You are right @tomo. The geometric distribution applies: \[p(k)=p(1-p)^{k-1}\] p = 0.5 \[p(k)=0.5(0.5)^{k-1}=0.5\times \frac{0.5^{k}}{0.5}=0.5^{k}=\frac{1^{k}}{2^{k}}=2^{-k}\]
kind of a strange way to approach this however
\(k=1\) you get \(\frac{1}{2}\) \(k=2\) it is \(\left(\frac{1}{2}\right)^2\) etc
that's true. hmm. it would only be .5*[(.5^k)/(.5)] if we start at 0, right @satellite73.
you can't get a head for the first time on the zeroth trial
@satellite73 Very true. The outcome of each toss is independent of the others. So the probability of a head for the first time is simply\[0.5^{k}=2^{-k}\]
i am not saying the answer is wrong, just saying it is somewhat complicated way to think about it
yeah, you have to start from 1.
i am just a bit confused @kropot72 on your second to last comment. wouldn't p(k) = .5*.5*(.5)^k? wouldn't (.5)^(k-1) = .5*.5^(k)
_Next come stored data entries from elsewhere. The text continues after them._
(* ===== verification/Genai.v ===== *)
(** The data of the Gemini and ADK packages that the provider converters read and build,
    [genai.Content] and [model.LLMResponse] with the fields they use, the JSON codec for
    the maps of tool calls, and the consumer of a stream of responses.

    A nil pointer is [None]. *)
From S2P Require Import Prelude GoStrings Floats Values Types.

Abbreviation object := (list (string * jany)) (only parsing).

(** [json.Marshal] of a map and of a string, [json.Unmarshal] into them; a nil map is
    [None].  Marshalling can fail on values that have no JSON form. *)
Class ArgsCodec := {
  marshal_map : option object → option string;
  unmarshal_map : string → option (option object);
  marshal_string : string → string;
  unmarshal_string : string → option string;
}.

Class ArgsCodecLaws `{ArgsCodec} := {
  map_roundtrip m s : marshal_map m = Some s → unmarshal_map s = Some m ∧ s ≠ ""%string;
  string_roundtrip s : unmarshal_string (marshal_string s) = Some s ∧ marshal_string s ≠ ""%string;
}.

(** [_ = json.Unmarshal(s, &v)]: the variable stays as it is when the text is not JSON. *)
Definition args_of `{ArgsCodec} (s : string) : option object := default None (unmarshal_map s).
Definition string_of `{ArgsCodec} (s : string) : string := default ""%string (unmarshal_string s).

Record GCall := { fcall_ID : string; fcall_Name : string; fcall_Args : option object }.
Record GResp := { frsp_ID : string; frsp_Name : string; frsp_Response : option object }.
Record Blob := { blob_MIMEType : string; blob_Data : string }.

Record GPart := {
  gp_Text : string; gp_FunctionCall : option GCall; gp_FunctionResponse : option GResp; gp_InlineData : option Blob;
}.

Record GContent := { gc_Role : string; gc_Parts : list (option GPart) }.

Definition text_gpart (text : string) : GPart :=
  {| gp_Text := text; gp_FunctionCall := None; gp_FunctionResponse := None; gp_InlineData := None |}.
Definition call_gpart (c : GCall) : GPart :=
  {| gp_Text := ""; gp_FunctionCall := Some c; gp_FunctionResponse := None; gp_InlineData := None |}.

Inductive GSchema := MkSchema (typ desc : string) (required enum : list string) (items : option GSchema)
                              (properties : list (string * option GSchema)).

Record FunctionDeclaration := { fd_Name : string; fd_Description : string; fd_Parameters : option GSchema }.

Record GConfig := {
  cf_Temperature : option float32; cf_TopP : option float32; cf_TopK : option float32;
  cf_StopSequences : option (list string); cf_MaxOutputTokens : Z; cf_SystemInstruction : option GContent;
  cf_Tools : list (list FunctionDeclaration);
}.

Record LLMRequest := { rq_Config : option GConfig; rq_Contents : list (option GContent) }.

Inductive FinishReason := FinishReasonNone | FinishReasonStop | FinishReasonMaxTokens | FinishReasonOther.

Record UsageMetadata := { um_Prompt : Z; um_Candidates : Z; um_Total : Z }.

Record LLMResponse := {
  lr_Content : option GContent; lr_Partial : bool; lr_TurnComplete : bool; lr_FinishReason : FinishReason;
  lr_Usage : option UsageMetadata; lr_ErrorCode : string;
}.

Definition partial_response (p : GPart) : LLMResponse :=
  {| lr_Content := Some {| gc_Role := "model"; gc_Parts := [Some p] |}; lr_Partial := true; lr_TurnComplete := false;
     lr_FinishReason := FinishReasonNone; lr_Usage := None; lr_ErrorCode := "" |}.
Definition content_response (ps : list GPart) : LLMResponse :=
  {| lr_Content := Some {| gc_Role := "model"; gc_Parts := Some <$> ps |}; lr_Partial := false; lr_TurnComplete := false;
     lr_FinishReason := FinishReasonNone; lr_Usage := None; lr_ErrorCode := "" |}.
Definition final_response (r : FinishReason) (u : option UsageMetadata) : LLMResponse :=
  {| lr_Content := None; lr_Partial := false; lr_TurnComplete := true; lr_FinishReason := r; lr_Usage := u; lr_ErrorCode := "" |}.

(** [int32(n)]. *)
Definition wrap32 (n : Z) : Z := (n + 2 ^ 31) `mod` 2 ^ 32 - 2 ^ 31.

(** The text of the prefix of an event line and what follows it. *)
Definition sse_data (line : string) : option string :=
  if has_prefix line "data: " then Some (trim_prefix line "data: ") else None.

(** A concrete codec, for the witnesses: the nil map and the empty object, and strings
    between one quote and their end. *)
#[global] Instance small_codec : ArgsCodec := {|
  marshal_map m := match m with None => Some "null"%string | Some [] => Some "{}"%string | _ => None end;
  unmarshal_map s := if bool_decide (s = "null"%string) then Some None
                     else if bool_decide (s = "{}"%string) then Some (Some []) else None;
  marshal_string s := "'" +:+ s;
  unmarshal_string s := match s with String "'"%char t => Some t | _ => None end;
|}.

#[global] Instance small_codec_laws : ArgsCodecLaws.
Proof. split; [|done]. intros [[|[]]|] t [= <-]; done. Qed.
\[(0.5)^{k-1}=\frac{0.5^{k}}{0.5}\]
sorry, i had a brain block (.5)^(k-1) = (.5^k)*(.5^-1)
\[p(k)=0.5\times 0.5^{k-1}=0.5\times \frac{0.5^{k}}{0.5}=0.5^{k}=2^{-k}\]
@satellite73, how is it that k=2 is (1/2)^2 ? your response is more of what I was looking for, thanks
If I can answer in the absence of satellite73: The probability of getting a head on the first toss (k = 1) is 1/2 = 0.5. If tails comes up on the first toss then the probability of getting heads for the first time on the second toss (k = 2) is 1/2 * 1/2 = (1/2)^2 This result makes use of the multiplication theorem of probability which says: If a compound event is made up of a number of separate and independent events, the probability of the compound event is the product of the separate probabilities of each sub-event.
@windsylph Are you there?
Perhaps this explanation will help you: P(H) = 0.5 P(T) = 0.5 The probability of heads coming up for the first time on the fourth toss is: P(T) * P(T) * P(T) * P(H) = 1/2 * 1/2 * 1/2 * 1/2 = (1/2)^4 = 2^-4 The probability of heads coming up on the k th toss is: {(P(T)}^(k-1) * P(H) = (0.5)^(k-1) * 0.5^1 = (0.5)^k = 2^-k
Thank you very much, @kropot72. I guess I'm wrong that there's a more basic explanation that they are independent events. I'm sorry, I already slept during the time you answered.